折しも私がその時来ていたのは「モカベージュ」のTシャツとターコイズブルーのガウチョパンツとサンダルで、アスリートにもウォーキング愛好者にも「全く」見えないのに、首の周りから、胸元にかけて、どんどん汗染みが広がっていくのです。(涙)
でも、幸いなことにココは、夏の、夕方の、「田舎の河川敷」ですから、限りなく人影はまばらですし、知り合いに会う確率もほぼ0%です。(万歳)
全長4kmほどの河川敷の遊歩道を私と共有しているのは、犬の散歩をしている女性1人、自分を追い込んで走っている男性1人、ベンチに座って犬を愛でている男性1人、以上です。
安げなデジカメを片手に、田舎の人からすれば「ただの草叢」にしか見えない風景を激写している、汗だくのアラフィフ女を「ちょっと、可笑しいんじゃ?」と可哀想に思う人は3人だけだと思えば、頬が緩みます。(笑)
つまるところ、、、私という人間は、暑かろうが寒かろうが、汗だくになっても苦にならないくらい、こうして自然の中に溶け込んで「きれいなもの」を見ることが心底楽しいと思っているんだなぁ、と再認識するくらいハードな散歩となりました。
田舎の河川敷、ベンチが2、3あるものの、人を集めようという意欲の全くない河川敷ですから、当然、そこに生える草も花も人の手が加わることは皆無です。
それなら、毎年同じ場所で同じ季節の花に出会えそうに思いますが、たとえ毎年きっちり同じ季節、同じ日時に行ったとしても「同じ風景」に出会うことはありません。
気温も、降雨量も、日照時間も「同じ」ではないのですから、その年ごとの条件に応じて「優勢」になる植物は違ってくるのです。
今年の「今」はヒメジョオン(姫女苑)が謳歌しておられました。
田舎者にとってヒメジョオンは、本当に「雑草」というカテゴリーに分類される花です。
タンポポやすみれや朝顔のように、雑草であっても愛でられ歓迎される花が多くある中、ヒメジョオンは白く可憐な花ではあるものの、その生命力は大したもので、田舎者にとっては「どこにでも咲く花」以上でも以下でもない存在です。

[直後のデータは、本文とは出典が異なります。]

Lemma Randomize_changes_value_witness :
  Randomize255State2 129 7 <> 129
  /\ Randomize253State2 129 7 <> Done 129.
Proof.
  apply (Randomize_changes_value 129 7); unfold int_max; lia.
Defined.

(** X5. The randomization depends on the position only through its
    remainder: moving 255 positions on leaves [Randomize255State2] unchanged,
    and moving 253 positions on leaves [Randomize253State2] unchanged, as long
    as the products with 149 are representable. *)
Theorem Randomize_periodic (v p : Z) :
  0 <= v <= 255 -> 0 <= p -> 149 * (p + 255) <= int_max ->
  Randomize255State2 v (p + 255) = Randomize255State2 v p
  /\ Randomize253State2 v (p + 253) = Randomize253State2 v p.
Proof.
  intros Hv Hp Hmax. split.
  - rewrite !Randomize255State2_in_range by lia.
    replace (149 * (p + 255)) with (149 * p + 149 * 255) by lia.
    rewrite Z.mod_add by lia. reflexivity.
  - rewrite !Randomize253State2_in_range by lia.
    rewrite !Randomize253State2_tmp_in_range by lia.
    replace (149 * (p + 253)) with (149 * p + 149 * 253) by lia.
    rewrite Z.mod_add by lia. reflexivity.
Qed.

Lemma Randomize_periodic_witness :
  Randomize255State2 65 (3 + 255) = Randomize255State2 65 3
  /\ Randomize253State2 65 (3 + 253) = Randomize253State2 65 3.
Proof.
  apply (Randomize_periodic 65 3); unfold int_max; lia.
Defined.

(** ** Remaining capacity *)

(** X6. For an undefined size [GetRemainingSymbolCapacity] returns
    [DmtxUndefined]; for a defined size it returns the capacity less the
    output length, which is zero exactly at a perfect fit and is
    [DmtxUndefined] again exactly when the output is one word longer than
    the capacity: the sentinel does not tell the two cases apart. *)
Theorem GetRemainingSymbolCapacity_sentinel (dmtxGetSymbolAttribute : Z -> Z -> Z)
    (DmtxSymAttribSymbolDataWords outputLength sizeIdx : Z) :
  sizeIdx <> DmtxUndefined ->
  0 <= outputLength <= int_max ->
  0 <= dmtxGetSymbolAttribute DmtxSymAttribSymbolDataWords sizeIdx <= int_max ->
  GetRemainingSymbolCapacity dmtxGetSymbolAttribute DmtxSymAttribSymbolDataWords
    outputLength DmtxUndefined = DmtxUndefined
  /\ GetRemainingSymbolCapacity dmtxGetSymbolAttribute DmtxSymAttribSymbolDataWords
       outputLength sizeIdx
     = dmtxGetSymbolAttribute DmtxSymAttribSymbolDataWords sizeIdx - outputLength
  /\ (GetRemainingSymbolCapacity dmtxGetSymbolAttribute DmtxSymAttribSymbolDataWords
        outputLength sizeIdx = 0
      <-> outputLength = dmtxGetSymbolAttribute DmtxSymAttribSymbolDataWords sizeIdx)
  /\ (GetRemainingSymbolCapacity dmtxGetSymbolAttribute DmtxSymAttribSymbolDataWords
        outputLength sizeIdx = DmtxUndefined
      <-> outputLength = dmtxGetSymbolAttribute DmtxSymAttribSymbolDataWords sizeIdx + 1).
Proof.
  intros Hdef Hlen Hcap.
  unfold GetRemainingSymbolCapacity.
  split; [reflexivity|].
  destruct (Z.eqb_spec sizeIdx DmtxUndefined) as [Heq|_]; [contradiction|].
  set (cap := dmtxGetSymbolAttribute DmtxSymAttribSymbolDataWords sizeIdx) in *.
  unfold int_sub. rewrite int_wrap_small by (unfold int_min, int_max in *; lia).
  unfold DmtxUndefined. repeat split; lia.
Qed.

Lemma GetRemainingSymbolCapacity_sentinel_witness :
  GetRemainingSymbolCapacity (fun _ idx => capacity idx) 0 4 DmtxUndefined = DmtxUndefined
  /\ GetRemainingSymbolCapacity (fun _ idx => capacity idx) 0 4 0 = capacity 0 - 4
  /\ (GetRemainingSymbolCapacity (fun _ idx => capacity idx) 0 4 0 = 0 <-> 4 = capacity 0)
  /\ (GetRemainingSymbolCapacity (fun _ idx => capacity idx) 0 4 0 = DmtxUndefined
      <-> 4 = capacity 0 + 1).
Proof.
  apply (GetRemainingSymbolCapacity_sentinel (fun _ idx => capacity idx) 0 4 0).
  - discriminate.
  - unfold int_max. lia.
  - vm_compute. split; discriminate.
Defined.

(** ** The scheme change, whatever the emitters *)

Section ChangeSchemeSafety.

Context {E : Emitters}.

Lemma EncodeChangeScheme_same_scheme_eq (stream : DmtxEncodeStream)
    (targetScheme : DmtxScheme) (unlatchType : Z) :
  currentScheme stream = targetScheme ->
  EncodeChangeScheme stream targetScheme unlatchType = Done stream.
Proof.
  intros Hsame. unfold EncodeChangeScheme, void_body, seq_stmt.
  rewrite Hsame, scheme_eqb_refl. reflexivity.
Qed.

Lemma EncodeChangeScheme_recognized_returns (stream : DmtxEncodeStream)
    (targetScheme : DmtxScheme) (unlatchType : Z) :
  recognized (currentScheme stream) = true ->
  exists stream', EncodeChangeScheme stream targetScheme unlatchType = Done stream'.
Proof.
  intros Hrec.
  unfold EncodeChangeScheme, void_body, seq_stmt, when, call, CHKERR, CHKSCHEME, c_assert.
  destruct (scheme_eqb (currentScheme stream) targetScheme); [eexists; reflexivity|].
  destruct (currentScheme stream) eqn:Hcur; try discriminate Hrec;
    destruct (unlatchType =? DmtxUnlatchExplicit);
    destruct targetScheme; cbn; try rewrite Hcur; cbn;
    case_status; eexists; reflexivity.
Qed.

(** X7. Whatever the emitters do, [EncodeChangeScheme] fails its assertion
    exactly when the stream's current scheme differs from the target and is
    none of the six schemes; in every other case it returns. *)
Theorem EncodeChangeScheme_assert_iff (stream : DmtxEncodeStream)
    (targetScheme : DmtxScheme) (unlatchType : Z) :
  (EncodeChangeScheme stream targetScheme unlatchType = AssertFailed
   <-> currentScheme stream <> targetScheme /\ recognized (currentScheme stream) = false)
  /\ (~ (currentScheme stream <> targetScheme /\ recognized (currentScheme stream) = false)
      -> exists stream', EncodeChangeScheme stream targetScheme unlatchType = Done stream').
Proof.
  assert (Hret : ~ (currentScheme stream <> targetScheme
                    /\ recognized (currentScheme stream) = false)
                 -> exists stream',
                      EncodeChangeScheme stream targetScheme unlatchType = Done stream').
  { intros Hnot.
    destruct (scheme_eqb (currentScheme stream) targetScheme) eqn:Hsame.
    - apply scheme_eqb_eq in Hsame. exists stream.
      apply EncodeChangeScheme_same_scheme_eq. assumption.
    - apply scheme_eqb_neq in Hsame.
      apply EncodeChangeScheme_recognized_returns.
      destruct (recognized (currentScheme stream)); [reflexivity|].
      exfalso. apply Hnot. split; [assumption|reflexivity]. }
  split; [|exact Hret].
  split.
  - intros Hfail.
    destruct (scheme_eqb (currentScheme stream) targetScheme) eqn:Hsame.
    + exfalso. destruct Hret as [s' Hs'].
      * intros [Hneq _]. apply scheme_eqb_eq in Hsame. contradiction.
      * congruence.
    + apply scheme_eqb_neq in Hsame. split; [assumption|].
      destruct (recognized (currentScheme stream)) eqn:Hrec; [|reflexivity].
      exfalso. destruct Hret as [s' Hs'].
      * intros [_ Hfalse]. discriminate Hfalse.
      * congruence.
  - intros [Hneq Hrec]. apply EncodeChangeScheme_unrecognized; assumption.
Qed.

咲き始めた時こそ「ああ、もうそんな季節かぁ」と思いますが、すぐに見慣れてしまって、たくさん咲いてるから手折って花瓶にでも活けようかなと思うこともなく、自然の背景の一部になってしまいます。
でも、見てください。
夕陽に照らされたヒメジョオンは、美しくも神々しいです。
結局、「雑草」などというものはないのだと教えてくれます。
人間界において「雑草」にカテゴライズされる私こそ、「雑草」を愛でなくてどーする、そんなことを思いながら、吹き出す汗を今度こそハンカチで拭きながら、帰宅した夏の散歩でした。